Activity: The records that appear below are to be restated word for word.

Source data:
★ ★ ★ ★

(* ===== verification/Packet.v ===== *)
(** [Packet] of [mem/packet.{hh,cc}] and [mem/packet_access.hh]: what travels
    between ports.  The data pointer is a pointer into the simulator's memory
    ([Host]), so that packets with static data share the buffer of the device
    that sent them. *)

From S2P Require Import Prelude Bits AddrRange Host Request MemCmd.
Import Host Flags.

Module Packet.

Definition COPY_FLAGS : Z := 0x000000FF.
Definition RESPONDER_FLAGS : Z := 0x00000009.
Definition HAS_SHARERS : Z := 0x00000001.
Definition EXPRESS_SNOOP : Z := 0x00000002.
Definition RESPONDER_HAD_WRITABLE : Z := 0x00000004.
Definition CACHE_RESPONDING : Z := 0x00000008.
Definition WRITE_THROUGH : Z := 0x00000010.
Definition SATISFIED : Z := 0x00000020.
Definition FAILS_TRANSACTION : Z := 0x00000040.
Definition FROM_TRANSACTION : Z := 0x00000080.
Definition VALID_ADDR : Z := 0x00000100.
Definition VALID_SIZE : Z := 0x00000200.
Definition STATIC_DATA : Z := 0x00001000.
Definition DYNAMIC_DATA : Z := 0x00002000.
Definition SUPPRESS_FUNC_ERROR : Z := 0x00008000.
Definition BLOCK_CACHED : Z := 0x00010000.

Inductive HtmCacheFailure := NO_FAIL | FAIL_SELF | FAIL_REMOTE | FAIL_OTHER.

#[global] Instance HtmCacheFailure_eq_dec : EqDecision HtmCacheFailure.
Proof. solve_decision. Defined.

(** The sender states form a stack of opaque identities. *)
Record t := mk {
  flags : Z;
  cmd : MemCmd.Command;
  req : Request.t;
  data : option ptr;
  addr : Z;
  _isSecure : bool;
  size : Z;
  bytesValid : list bool;
  _qosValue : Z;
  htmReturnReason : HtmCacheFailure;
  htmTransactionUid : Z;
  headerDelay : Z;
  snoopDelay : Z;
  payloadDelay : Z;
  senderState : list positive;
}.

Definition set_flags (f : Z) (p : t) : t :=
  mk f (cmd p) (req p) (data p) (addr p) (_isSecure p) (size p) (bytesValid p)
     (_qosValue p) (htmReturnReason p) (htmTransactionUid p) (headerDelay p) (snoopDelay p) (payloadDelay p) (senderState p).

Definition set_cmd (c : MemCmd.Command) (p : t) : t :=
  mk (flags p) c (req p) (data p) (addr p) (_isSecure p) (size p) (bytesValid p)
     (_qosValue p) (htmReturnReason p) (htmTransactionUid p) (headerDelay p) (snoopDelay p) (payloadDelay p) (senderState p).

★ ★ ★ ★

Result for this task:
(* ===== verification/Packet.v ===== *)
(** [Packet] of [mem/packet.{hh,cc}] and [mem/packet_access.hh]: what travels
    between ports.  The data pointer is a pointer into the simulator's memory
    ([Host]), so that packets with static data share the buffer of the device
    that sent them. *)

From S2P Require Import Prelude Bits AddrRange Host Request MemCmd.
Import Host Flags.

Module Packet.

Definition COPY_FLAGS : Z := 0x000000FF.
Definition RESPONDER_FLAGS : Z := 0x00000009.
Definition HAS_SHARERS : Z := 0x00000001.
Definition EXPRESS_SNOOP : Z := 0x00000002.
Definition RESPONDER_HAD_WRITABLE : Z := 0x00000004.
Definition CACHE_RESPONDING : Z := 0x00000008.
Definition WRITE_THROUGH : Z := 0x00000010.
Definition SATISFIED : Z := 0x00000020.
Definition FAILS_TRANSACTION : Z := 0x00000040.
Definition FROM_TRANSACTION : Z := 0x00000080.
Definition VALID_ADDR : Z := 0x00000100.
Definition VALID_SIZE : Z := 0x00000200.
Definition STATIC_DATA : Z := 0x00001000.
Definition DYNAMIC_DATA : Z := 0x00002000.
Definition SUPPRESS_FUNC_ERROR : Z := 0x00008000.
Definition BLOCK_CACHED : Z := 0x00010000.

Inductive HtmCacheFailure := NO_FAIL | FAIL_SELF | FAIL_REMOTE | FAIL_OTHER.

#[global] Instance HtmCacheFailure_eq_dec : EqDecision HtmCacheFailure.
Proof. solve_decision. Defined.

(** The sender states form a stack of opaque identities. *)
Record t := mk {
  flags : Z;
  cmd : MemCmd.Command;
  req : Request.t;
  data : option ptr;
  addr : Z;
  _isSecure : bool;
  size : Z;
  bytesValid : list bool;
  _qosValue : Z;
  htmReturnReason : HtmCacheFailure;
  htmTransactionUid : Z;
  headerDelay : Z;
  snoopDelay : Z;
  payloadDelay : Z;
  senderState : list positive;
}.

Definition set_flags (f : Z) (p : t) : t :=
  mk f (cmd p) (req p) (data p) (addr p) (_isSecure p) (size p) (bytesValid p)
     (_qosValue p) (htmReturnReason p) (htmTransactionUid p) (headerDelay p) (snoopDelay p) (payloadDelay p) (senderState p).

Definition set_cmd (c : MemCmd.Command) (p : t) : t :=
  mk (flags p) c (req p) (data p) (addr p) (_isSecure p) (size p) (bytesValid p)
     (_qosValue p) (htmReturnReason p) (htmTransactionUid p) (headerDelay p) (snoopDelay p) (payloadDelay p) (senderState p).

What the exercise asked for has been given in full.